Síndrome sermón
- Simón Rojas
- 16 dic 2015
- 2 Min. de lectura

¿Un fenómeno urbano? Sujetos que apenas cumplidos los cincuenta años ya se sienten la Voz de la Sabiduría. ¿Una afección sólo propia de la edad? Cuando tenían cuarenta y nueve declaraban, con orgullo, no saber ni entender nada de la vida, pero ahora, con cincuenta, de golpe conocen la solución a su misterio. Por descontado, son insoportables, y hay momentos (demasiados momentos) en los que parecen desfilar, uno tras otro, frente al local de libros viejos en Balderas.
Pero, ¿quién les dijo a estos señores que la lectura de los existencialistas católicos (o ateos) les aseguraba un lugar en la cátedra callejera? ¿De dónde sacaron el título de doctores en Haz Lo Correcto? Debe sucederles algo así como una vuelta a la adolescencia, pero armados ahora con una retórica más mañosa y abundante en ejemplos. (Por lo menos los adolescentes, que también creen sabérselas todas, tienen un conocimiento de primera mano de la incertidumbre, y así, vacilantes, se salvan de caer en la majadería de insistir en darle consejos al mundo. Estos cincuentones, por el contrario, están totalmente convencidos de haber alcanzado un dominio consolidado de la situación, y está muy bien, felicidades, aunque, ¿quién les pidió sermón alguno?).

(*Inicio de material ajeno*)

(* ===== verification/Open.v ===== *)
(** * Opening the storages of a configuration

    [cmd/pgsafe/storage.go] with [s3_client.go], [azure_client.go], [gcs_client.go] and [sftp_client.go]: the
    clients the commands build from the configuration, the drivers on them, and what is closed when one of
    several storages cannot be opened. The clients of the SDKs are parameters. *)

From S2P Require Import Prelude Storage Filter Host Config Creds Mint Worker.

(** ** The options of the clients *)

(** [aws.RequestChecksumCalculation] and [aws.ResponseChecksumValidation] *)
Inductive ChecksumMode := WhenSupported | WhenRequired.

(** [awss3.Options], as far as it is set. *)
Record S3ClientOptions := {
  so_BaseEndpoint : option string; so_UsePathStyle : bool; so_RequestChecksumCalculation : ChecksumMode; so_ResponseChecksumValidation : ChecksumMode;
}.

(** [option.ClientOption] *)
Inductive ClientOption := WithCredentialsFile (path : string) | WithoutAuthentication.

(** [ssh.AuthMethod], [ssh.HostKeyCallback] and [ssh.ClientConfig] *)
Inductive AuthMethod := Password (secret : string) | PublicKeys (pem : string).
Inductive HostKeyCallback := AnyHostKey | FixedHostKey (key : string).
Record ClientConfig := { cc_User : string; cc_Auth : list AuthMethod; cc_HostKeyCallback : HostKeyCallback }.

Class Clients (W : Type) `{Dialing W, Minting W} := {
  awss3_NewFromConfig : AwsConfig -> S3ClientOptions -> S3Client;
  AzureService : Type;
  azblob_NewClientFromConnectionString : string -> result AzureService;
  azblob_NewClientWithSharedKeyCredential : string -> SharedKey -> result AzureService;
  azblob_NewServiceWithNoCredential : string -> result AzureService;
  azblob_NewContainerClient : AzureService -> string -> AzureClient;
  gcsstorage_NewClient : list ClientOption -> M W GCSClient;
  ssh_DialTCP : string -> ClientConfig -> M W SSHConn;
}.

Section open.
Context {W : Type} `{Backend W, Host W, Dialing W, Minting W, !Clients W, WorkerHost W}.

(** [newS3Client] *)
Definition newS3Client (c : S3Config) : M W S3Client :=
  let static := if negb (String.eqb (s3_AccessKeyID c) "") && negb (String.eqb (s3_SecretAccessKey c) "")
                then Some (s3_AccessKeyID c, s3_SecretAccessKey c) else None in
  awsCfg <- wrapping "storage s3: aws config" (aws_LoadDefaultConfig (s3_Region c) static) ;;
  ret (awss3_NewFromConfig awsCfg
    {| so_BaseEndpoint := if negb (String.eqb (s3_Endpoint c) "") then Some (s3_Endpoint c) else None;
       so_UsePathStyle := s3_UsePathStyle c; so_RequestChecksumCalculation := WhenRequired; so_ResponseChecksumValidation := WhenRequired |}).

(** The URL of the account, where the configuration has none. *)
Definition azure_serviceURL (c : AzureConfig) : string :=
  if String.eqb (az_BlobEndpoint c) "" then "https://" +:+ az_AccountName c +:+ ".blob.core.windows.net/" else az_BlobEndpoint c.

(** [newAzureContainerClient] *)
Definition newAzureContainerClient (c : AzureConfig) : result AzureClient :=
  let container svc := azblob_NewContainerClient svc (az_Container c) in
  if negb (String.eqb (az_ConnectionString c) "") then map_result container (azblob_NewClientFromConnectionString (az_ConnectionString c))
  else if negb (String.eqb (az_AccountKey c) "") then
    match azblob_NewSharedKeyCredential (az_AccountName c) (az_AccountKey c) with
    | Fail err => Fail err
    | Ok cred => map_result container (azblob_NewClientWithSharedKeyCredential (azure_serviceURL c) cred)
    end
  else if negb (String.eqb (az_SASToken c) "") then
    map_result container (azblob_NewServiceWithNoCredential (azure_serviceURL c +:+ "?" +:+ az_SASToken c))
  else Fail (errors_New "azure: no credentials supplied").

(** [stripScheme] *)
Definition stripScheme (s : string) : string :=
  let strip p := (slen p <? slen s)%nat && HasPrefix s p in
  if strip "http://" then sdrop 7 s else if strip "https://" then sdrop 8 s else s.

(** [newGCSClientOptions]; the variable of the environment is set on the way. *)
Definition newGCSClientOptions (c : GCSConfig) : M W (list ClientOption) :=
  let file := if negb (String.eqb (gcs_CredentialsFile c) "") then [WithCredentialsFile (gcs_CredentialsFile c)] else [] in
  if negb (String.eqb (gcs_Endpoint c) "") then
    update (os_Setenv "STORAGE_EMULATOR_HOST" (stripScheme (gcs_Endpoint c))) ;;;
    ret (file ++ [WithoutAuthentication])
  else ret file.

(** [newGCSClient] *)
Definition newGCSClient (c : GCSConfig) : M W (GCSClient * M W unit) :=
  clientOpts <- newGCSClientOptions c ;;
  client <- wrapping "storage gcs: client" (gcsstorage_NewClient clientOpts) ;;
  ret (client, try (gcs_CloseClient client) ;;; ret tt).

(** [newSSHClientConfig] *)
Definition newSSHClientConfig (c : SFTPConfig) : M W ClientConfig :=
  let auths := if negb (String.eqb (sftp_Password c) "") then [Password (sftp_Password c)] else [] in
  auths <- (if negb (String.eqb (sftp_PrivateKeyFile c) "") then
              key <- wrapping "storage sftp: read key" (os_ReadFile (sftp_PrivateKeyFile c)) ;;
              of_result (map_error (Errorf_w "storage sftp: parse key") (ssh_ParsePrivateKey key)) ;;;
              ret (auths ++ [PublicKeys key])
            else ret auths) ;;
  if (length auths =? 0)%nat then throw (errors_New "storage sftp: no auth method (set password or private_key_file)")
  else
    hostKeyCb <- (if sftp_InsecureIgnoreHostKey c then ret AnyHostKey
                  else if String.eqb (sftp_HostKey c) "" then throw (errors_New "storage sftp: host_key required (or set insecure_ignore_host_key)")
                  else
                    of_result (map_error (Errorf_w "storage sftp: parse host_key") (ssh_ParseAuthorizedKey (sftp_HostKey c))) ;;;
                    ret (FixedHostKey (sftp_HostKey c))) ;;
    ret {| cc_User := sftp_Username c; cc_Auth := auths; cc_HostKeyCallback := hostKeyCb |}.

(** ** The storages *)

(** [openPosix] *)
Definition openPosix (cfg : StorageConfig) : M W opened := b <- posix_driver (st_Path cfg) ;; ret (b, ret tt).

La culpa la tienen los malditos libros, no hay otra manera de explicarlo. Porque los cincuentones ven un libro de Spinoza y se largan a predicar sin límite de tiempo acerca de la filosofía de la vida y las ventajas o desventajas de la emancipación del espíritu, la mosca infinita y el culo de la abuela, que nada pinta en este asunto pero se lo cita igual. Eso con la filosofía, porque con la literatura es peor: al ver una novela de Henry Miller, les brillan los ojitos, ponen manos en jarra como un centrocampista antes de cobrar un tiro libre y ahí disparan su incontenible cancionero de “cuando yo era joven estaba equivocado por eso le digo a mis hijos aguas con lo que hacen no se vayan a arrepentir después los chingadazos en la vida como dijo César Vallejo son tan fuertes yo no sé”, y todo esto lo escupen mirando un punto fijo, al modo de actores preparados para repetir el monólogo en la siguiente cuadra o en la mañana frente al espejo.
¿Cómo no admirarse entonces de aquellos ancianos púberes perplejos cuyas manos y ojos aún tiemblan al recorrer páginas y páginas para luego, oh, para luego marcharse en silencio, en silencio sin más? ¿Eh? “Hombres en ninguna parte, muchachos en Esparta”, decía el gran perro Diógenes.